🖼 Gallery

Follow-Your-Motion
Video Motion Transfer via Efficient Spatial-Temporal Decoupled Finetuning

Yue Ma*, Yulong Liu*, Qiyuan Zhu*, Ayden Yang, Kunyu Feng, Xinhua Zhang, Zhifeng Li,
Sirui Han, Chenyang Qi and Qifeng Chen

🖼 Gallery

We have showcased some results of Follow-Your-Motion .

More results can be found on our Project page.

📖 Introduction

This project is an advanced enhancement based on the Wan2.1 foundation model, specifically optimized for motion-following tasks.

By training custom Temporal LoRAs and Spatial LoRAs on input video sequences, the model learns to capture precise motion dynamics and spatial structures. Once the weights are obtained, our inference pipeline generates new videos that faithfully "follow" the movements of the reference source.

🚀 Key Features

Dual-LoRA Training: Support for training both Temporal and Spatial LoRAs to achieve superior motion fidelity.
Motion Transfer: Seamlessly transfer complex actions from reference videos to your generated content.
Optimized for Consumer GPUs: We highly recommend using the Wan2.1-T2V-1.3B model, which is optimized for efficiency without sacrificing quality.
Memory Efficiency: Integrated with Tiled VAE technology and memory-offloading strategies.

⚙️ Setup Environment

# Create Conda Environment
conda create -n Fym python=3.10
conda activate Fym

Requirements

· Python 3.10+

· Pytorch 2.0+

· CUDA 12.x

Using dowload script

Download 1.3B model

python examples/download_model.py --1.3b

📦 Installation & Setup

1. Prerequisites

Recommended Model: Wan2.1-T2V-1.3B (Best balance between performance and VRAM usage).
GPU: NVIDIA RTX 3090/4090 (Recommended for training).
VRAM: ~8.2GB for 1.3B inference, 24GB for full LoRA training.

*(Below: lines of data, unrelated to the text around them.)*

Lemma fd_frame_roundtrip_witness :
  recv_frame_with_fd OtherUnix (λ _, SysOk 0)
    (RecvMsg (fd_frame [x68; x69] ++ [x00]) [mkCmsg ScmRights 7 []]) {[3]}
    = (Ok ([x68; x69], Some 7), {[3]} ∪ {[7]}) ∧
  (recv_frame_with_fd Linux (λ _, SysOk 0)
    (RecvMsg (fd_frame (replicate 1021 x2f) ++ []) [mkCmsg ScmRights 7 []]) {[3]}).2 = {[3]}.
Proof.
  split.
  - destruct (fd_frame_roundtrip OtherUnix (λ _, SysOk 0) [x68; x69] [x00] 7 6 {[3]})
      as [_ ->]; [by eexists|decide_now|vm_compute; reflexivity|set_solver|].
    by rewrite bool_decide_true by decide_now.
  - destruct (fd_frame_roundtrip Linux (λ _, SysOk 0) (replicate 1021 x2f) [] 7 1025 {[3]})
      as [_ ->]; [done|decide_now|vm_compute; reflexivity|set_solver|].
    by rewrite bool_decide_false by decide_now.
Defined.

(** C37: Where received descriptors end up.  If each control message carries one
    descriptor and the kernel gave them new and distinct numbers, then after
    [recv_frame_with_fd], success or error, whatever bytes came with them, the table
    has grown by exactly the descriptor handed to the caller, with one exception: off
    Linux, when the first descriptor cannot be marked close-on-exec, the call fails at
    once and the descriptors of all later messages stay open with no owner. *)
Theorem recv_frame_no_leak plat fcntl o fds :
  single_fds o → fds ## received o →
  match o with RecvMsg _ cmsgs => NoDup (concat (map cmsg_fds cmsgs)) | _ => True end →
  let '(r, fds') := recv_frame_with_fd plat fcntl o fds in
  fds' = fds ∪ owned_by r ∪ stranded plat fcntl o ∧ r ≠ Panic ∧
  (plat = Linux ∨ (∃ a, r = Ok a) → stranded plat fcntl o = ∅).
Proof.
  intros Hs Hdisj Hnd. destruct o as [e|data cmsgs]; [cbn; set_solver|]. cbn in Hs, Hdisj, Hnd.
  pose proof (recv_frame_settles plat fcntl data cmsgs fds) as Hset.
  pose proof (take_fds_none plat fcntl cmsgs (fds ∪ fds_of cmsgs) Hs Hnd) as Ht.
  unfold stranded, mark_fails in *. destruct (concat (map cmsg_fds cmsgs)) as [|fd later] eqn:Ec.
  { specialize (Hset None). rewrite Ht in Hset. cbn in Hset.
    destruct (recv_frame_with_fd _ _ _ _) as [r fds'].
    destruct Hset as [-> ?]; [done|done|]. by rewrite union_empty_r_L. }
  assert (fd ∉ fds) as Hfd by (cbn in Hdisj; set_solver).
  specialize (Hset (Some fd)). rewrite Ht in Hset.
  assert (match plat, fcntl fd with OtherUnix, SysErr e => Some e | _, _ => None end = None →
    let '(r, fds') := recv_frame_with_fd plat fcntl (RecvMsg data cmsgs) fds in
    fds' = fds ∪ owned_by r ∧ r ≠ Panic) as Hkept.
  { intros E. rewrite E, keep_first in Hset by done. by apply Hset; [|intros ? [= <-]]. }
  clear Hset. destruct plat; [|destruct (fcntl fd) as [n|e] eqn:Ef].
  - specialize (Hkept eq_refl). destruct (recv_frame_with_fd _ _ _ _) as [r fds'].
    destruct Hkept as [-> ?]. by rewrite union_empty_r_L.
  - specialize (Hkept eq_refl). destruct (recv_frame_with_fd _ _ _ _) as [r fds'].
    destruct Hkept as [-> ?]. by rewrite union_empty_r_L.
  - unfold recv_frame_with_fd, recvmsg_with_fd. rewrite Ec, Ht. cbn [owned_by].
    rewrite union_empty_r_L. split_and!; [by apply strand_later|done|].
    by intros [?|[? ?]].
Qed.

2. Environment Configuration

Clone the repository and install the dependencies:

# Clone this repo
git clone [https://github.com/maohanw6-afk/Follow-Your-Motion.git](https://github.com/maohanw6-afk/Follow-Your-Motion.git)
cd Follow-Your-Motion

# Install required packages
pip install -r requirements.txt

💻 Usage Guide

Prerequisites

pip install -e .

Step 1: Download the Wan2.1-T2V-1.3B Model

python examples/download_model.py --1.3b

Step 2: Prepare Your Dataset

Before processing the data, you need to organize your training dataset in the following structure:

data/example_dataset/
├── metadata.csv
└── train
    ├── video_00001.mp4

The metadata.csv file should contain the file names and their corresponding text descriptions:

file_name,text
video_00001.mp4,"video description"

Step 3: Process Your Dataset

This step collects attention map information from your dataset:

CUDA_VISIBLE_DEVICES="0" python examples/wanvideo/EffiVMT_train_wan_t2v.py \
  --task data_process \
  --dataset_path examples/wanvideo/data/example_dataset \
  --output_path ./models \
  --text_encoder_path "./models/Wan2.1-T2V-1.3B/models_t5_umt5-xxl-enc-bf16.pth" \
  --vae_path "examples/models/Wan2.1-T2V-1.3B/Wan2.1_VAE.pth" \
  --tiled \
  --num_frames 45 \
  --height 544 \
  --width 544

Step 4: Collect Attention Head Information

CUDA_VISIBLE_DEVICES="0" python examples/wanvideo/Collect_attn_map.py \
  --dataset_path examples/wanvideo/data/example_dataset \
  --dit_path "examples/models/Wan2.1-T2V-1.3B/diffusion_pytorch_model.safetensors"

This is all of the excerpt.